Gaffer-tape galore at the ULB-campus again, it is that time of year. As always it takes a deep breath before I push the battered swing doors of the main location and dive under in the fluorescent-lit hallways filled with thousands of developers. The yearly Free and Open source Software Developers’ European Meeting gathers participants to any F/LOSS project you can think of.
Any project? This year, none of the dev-rooms, lightning-talks, BOFs, keynotes or tracks was devoted to Libre Graphics; fonts and visuals are missing from the overloaded program except for a lightning-talk on Libre Graphics Magazine by ginger coons. Someone behind me whispers: “A yellow slide, and blue hair … that must be interesting!”, and of course it was.
In the opening-speech, Eben Moglen rallies participants to “bring Freedom to their friends in the street”, and the gigantic lecture hall, filled-up to the last seat, responds excitedly to the connection Moglen makes between Free Software and current protests in Tunesia and Egypt. “There’s no time to waste,” he says; “Free Software must bring Freedom to the people”. I’m happy too, to see FOSDEM connect to a larger political reality than the F/LOSS-community itself (the 2008 opening speech Tux with Shades, Linux in Hollywood being an all-time low) and hoping that the OS Telephony track will put a bit of nuance to the statement that freedom is “when people bring their data home”.
We meet up with Claudia, Nicu, Michael, Agnez, Juliane, Amalia, Natalia, Pierros, Koen (inviting OSP to Void Warranties in Antwerp), Wauter, John, Jon, Jakub (documenting FOSDEM this time), ginger, Donna (she is now LPI certified!), Peter (happily manning the openSUSE stand), Wynke (organised a LinuxChix meet and explained how the Anti-harassment policy made it to the FOSDEM booklet against all odds) and many more. Some of them we’ll meet again tonight for dinner — it is an opportunity to start preparing LGM 2011.
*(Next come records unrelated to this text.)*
Section Run.
#[local] Set Default Proof Using "Type*".
Context {cfg : TechConfig} {portal : Portal} {cipher : Cipher}.
Context (I : tech_db -> Prop) (HS : invoices_only I) (HN : admits_invoices I) (HB : admits_rows I).
Context (HC : forall id, closed same_core id I).
Context (seed : list TechnologyService) (rates : rates_map).

Let HF : forall b d, I d -> I (d <| tb_failed := b |>) := proj1 (closed_flags _ _ _ (HC EmptyString)).
Let HT : forall t d, I d -> I (d <| tb_tracks := t |>) := proj2 (closed_flags _ _ _ (HC EmptyString)).

Context (payment : string).
Context (Hrescued : forall id b e o base input period now, upholds I (on_sub id (rescued b e o payment base input period now))).
Context (buyer : TechUser) (Hpurchase : forall item, upholds I (_process_item_post_payment seed rates item buyer payment)).

Lemma upholds_rescue item order_id contact track e :
  upholds I (_ensure_paid_technology_service_subscription item buyer order_id payment contact track e).
Proof.
  pose proof HF as HF'. pose proof HT as HT'. pose proof (upholds_rescue_invoice I HN HF).
  assert (Hmail : forall id, upholds I (on_sub id (fun s => s <| ts_email_sent := true |>))).
  { intros id. apply (upholds_on_sub_core id I (HC id)). intros s. by repeat split. }
  unfold _ensure_paid_technology_service_subscription, _tech_sub_periods. cbn zeta. 
  repeat (apply upholds_bind; [solve [upholds]|intros ?]).
  apply upholds_bind; [|upholds]. 
  case_match; [upholds|]. apply upholds_bind; [upholds|]. intros id. apply upholds_catch; [|upholds].
  apply upholds_bind; [|upholds]. apply upholds_insert_sub; [done..|]. split; [done|split; [done|split; [by cbn|by right; left]]].
Qed.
In-between, I manage to see some talks and presentations; as always a mixed bag. The interesting observations from Dave Neary (“Community Anti-Patterns“) keep running through my head, and I was fascinated by the talk on Crash Data Analysis in the Mozilla Dev Room.
When all talks have ended, I wonder along the row of stands, trying to decide on this years’ souvenir: sticker or mug or T-shirt? I settle for a gold-colored pin: Free Software Foundation. Established in 1985.